#### [Exercise instructions]
The lines below that include "What" are to be found and copied.

_ _ _ _ _

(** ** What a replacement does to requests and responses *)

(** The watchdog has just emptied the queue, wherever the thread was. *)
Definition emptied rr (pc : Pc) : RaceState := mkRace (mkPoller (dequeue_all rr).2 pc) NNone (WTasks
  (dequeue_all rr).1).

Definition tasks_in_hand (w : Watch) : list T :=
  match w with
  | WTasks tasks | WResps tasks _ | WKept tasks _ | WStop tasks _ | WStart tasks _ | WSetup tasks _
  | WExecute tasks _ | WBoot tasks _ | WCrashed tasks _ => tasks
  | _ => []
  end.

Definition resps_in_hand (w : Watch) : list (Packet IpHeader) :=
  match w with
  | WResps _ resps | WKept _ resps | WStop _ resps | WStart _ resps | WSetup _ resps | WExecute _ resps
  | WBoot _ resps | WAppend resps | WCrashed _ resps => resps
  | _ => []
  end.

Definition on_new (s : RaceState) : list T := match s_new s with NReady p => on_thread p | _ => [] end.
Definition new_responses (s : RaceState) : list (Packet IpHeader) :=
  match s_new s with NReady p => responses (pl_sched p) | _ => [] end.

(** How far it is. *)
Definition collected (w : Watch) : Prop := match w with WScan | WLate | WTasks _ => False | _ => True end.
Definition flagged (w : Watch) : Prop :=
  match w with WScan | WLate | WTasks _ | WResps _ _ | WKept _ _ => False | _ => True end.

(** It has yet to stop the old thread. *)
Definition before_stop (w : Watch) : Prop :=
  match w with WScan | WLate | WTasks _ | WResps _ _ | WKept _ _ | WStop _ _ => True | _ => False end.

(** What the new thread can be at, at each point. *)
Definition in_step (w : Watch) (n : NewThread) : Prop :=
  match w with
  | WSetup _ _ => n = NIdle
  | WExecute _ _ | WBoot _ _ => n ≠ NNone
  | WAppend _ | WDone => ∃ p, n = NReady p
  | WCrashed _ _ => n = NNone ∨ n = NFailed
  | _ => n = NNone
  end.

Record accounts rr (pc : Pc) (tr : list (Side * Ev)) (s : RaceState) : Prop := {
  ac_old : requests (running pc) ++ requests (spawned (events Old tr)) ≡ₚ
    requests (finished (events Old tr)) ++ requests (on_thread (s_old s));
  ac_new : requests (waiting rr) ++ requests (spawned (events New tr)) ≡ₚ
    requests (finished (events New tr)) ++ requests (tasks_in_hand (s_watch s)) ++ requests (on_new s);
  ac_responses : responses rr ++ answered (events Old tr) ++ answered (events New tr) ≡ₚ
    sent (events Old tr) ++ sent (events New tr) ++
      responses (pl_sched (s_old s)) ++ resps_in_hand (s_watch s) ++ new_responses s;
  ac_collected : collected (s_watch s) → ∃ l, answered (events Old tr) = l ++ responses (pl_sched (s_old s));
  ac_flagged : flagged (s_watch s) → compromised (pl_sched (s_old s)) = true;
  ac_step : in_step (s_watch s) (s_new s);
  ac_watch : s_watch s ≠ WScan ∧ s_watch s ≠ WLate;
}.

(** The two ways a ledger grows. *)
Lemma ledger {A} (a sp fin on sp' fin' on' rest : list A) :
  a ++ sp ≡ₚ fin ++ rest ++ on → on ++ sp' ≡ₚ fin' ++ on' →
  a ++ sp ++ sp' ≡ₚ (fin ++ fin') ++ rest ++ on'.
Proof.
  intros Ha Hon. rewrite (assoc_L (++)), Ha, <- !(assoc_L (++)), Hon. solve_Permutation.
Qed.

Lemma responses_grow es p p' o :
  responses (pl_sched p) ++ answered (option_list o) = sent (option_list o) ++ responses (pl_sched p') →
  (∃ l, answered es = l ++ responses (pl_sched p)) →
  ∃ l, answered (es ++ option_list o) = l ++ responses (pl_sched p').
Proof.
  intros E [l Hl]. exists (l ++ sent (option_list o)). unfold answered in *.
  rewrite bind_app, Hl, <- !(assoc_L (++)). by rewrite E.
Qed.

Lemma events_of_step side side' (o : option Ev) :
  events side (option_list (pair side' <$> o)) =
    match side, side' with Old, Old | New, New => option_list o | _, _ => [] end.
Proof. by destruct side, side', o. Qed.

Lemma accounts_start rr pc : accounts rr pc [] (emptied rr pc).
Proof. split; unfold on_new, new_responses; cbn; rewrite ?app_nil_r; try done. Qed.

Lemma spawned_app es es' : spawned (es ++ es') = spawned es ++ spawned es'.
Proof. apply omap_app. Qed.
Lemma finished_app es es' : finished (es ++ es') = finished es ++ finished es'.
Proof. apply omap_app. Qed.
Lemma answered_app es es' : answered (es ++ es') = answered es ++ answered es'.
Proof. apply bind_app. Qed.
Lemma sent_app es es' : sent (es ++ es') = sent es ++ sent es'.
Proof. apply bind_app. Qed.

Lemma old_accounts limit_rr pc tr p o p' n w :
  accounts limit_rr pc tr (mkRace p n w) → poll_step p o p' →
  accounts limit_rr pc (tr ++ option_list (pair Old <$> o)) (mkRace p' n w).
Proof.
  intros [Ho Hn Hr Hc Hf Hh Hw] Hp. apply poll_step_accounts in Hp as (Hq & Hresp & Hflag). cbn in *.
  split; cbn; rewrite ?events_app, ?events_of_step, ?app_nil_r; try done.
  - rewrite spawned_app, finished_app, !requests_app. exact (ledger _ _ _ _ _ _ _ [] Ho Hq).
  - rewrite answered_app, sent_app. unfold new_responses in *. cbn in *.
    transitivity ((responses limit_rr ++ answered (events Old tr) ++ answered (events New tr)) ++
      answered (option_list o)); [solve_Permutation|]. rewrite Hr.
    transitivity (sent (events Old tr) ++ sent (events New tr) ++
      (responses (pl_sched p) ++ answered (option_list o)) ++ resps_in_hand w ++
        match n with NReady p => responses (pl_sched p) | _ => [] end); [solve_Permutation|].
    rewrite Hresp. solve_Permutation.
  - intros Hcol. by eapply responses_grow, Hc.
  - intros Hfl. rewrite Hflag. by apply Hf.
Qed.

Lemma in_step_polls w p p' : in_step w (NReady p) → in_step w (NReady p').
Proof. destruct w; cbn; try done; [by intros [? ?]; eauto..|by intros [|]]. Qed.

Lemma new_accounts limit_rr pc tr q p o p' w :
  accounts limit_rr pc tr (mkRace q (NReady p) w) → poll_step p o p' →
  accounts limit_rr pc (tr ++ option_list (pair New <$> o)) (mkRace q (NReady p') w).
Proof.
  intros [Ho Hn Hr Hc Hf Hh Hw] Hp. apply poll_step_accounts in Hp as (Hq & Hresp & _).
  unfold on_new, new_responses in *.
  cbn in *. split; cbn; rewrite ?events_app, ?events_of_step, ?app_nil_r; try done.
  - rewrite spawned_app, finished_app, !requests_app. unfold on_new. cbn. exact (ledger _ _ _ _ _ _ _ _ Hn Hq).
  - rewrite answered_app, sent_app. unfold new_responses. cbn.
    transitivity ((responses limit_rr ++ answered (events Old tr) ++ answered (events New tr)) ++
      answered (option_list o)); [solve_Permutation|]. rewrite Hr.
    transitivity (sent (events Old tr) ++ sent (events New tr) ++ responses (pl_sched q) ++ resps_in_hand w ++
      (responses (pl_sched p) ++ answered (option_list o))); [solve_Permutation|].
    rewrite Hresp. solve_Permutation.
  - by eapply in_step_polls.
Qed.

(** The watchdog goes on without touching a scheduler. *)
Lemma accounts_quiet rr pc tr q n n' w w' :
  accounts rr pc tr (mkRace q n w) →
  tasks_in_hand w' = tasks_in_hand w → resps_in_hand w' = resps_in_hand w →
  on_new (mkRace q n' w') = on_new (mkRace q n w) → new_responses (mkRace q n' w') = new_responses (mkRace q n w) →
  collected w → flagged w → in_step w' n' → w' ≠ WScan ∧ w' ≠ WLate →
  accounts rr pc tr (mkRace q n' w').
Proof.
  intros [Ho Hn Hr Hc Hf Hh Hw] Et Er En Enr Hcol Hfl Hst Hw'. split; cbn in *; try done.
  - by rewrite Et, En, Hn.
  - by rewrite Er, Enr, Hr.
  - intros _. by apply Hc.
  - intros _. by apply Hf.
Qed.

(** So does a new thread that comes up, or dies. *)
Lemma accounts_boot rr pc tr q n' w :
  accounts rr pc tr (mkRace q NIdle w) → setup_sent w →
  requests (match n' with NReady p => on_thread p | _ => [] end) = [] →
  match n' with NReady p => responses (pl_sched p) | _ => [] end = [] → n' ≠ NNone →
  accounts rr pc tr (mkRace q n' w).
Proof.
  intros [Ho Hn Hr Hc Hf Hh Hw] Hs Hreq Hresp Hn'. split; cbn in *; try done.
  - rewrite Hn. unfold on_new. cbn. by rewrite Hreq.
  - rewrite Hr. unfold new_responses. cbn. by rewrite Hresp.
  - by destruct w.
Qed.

_ _ _ _ _

#### [Answer box]
(** ** What a replacement does to requests and responses *)
(** What the new thread can be at, at each point. *)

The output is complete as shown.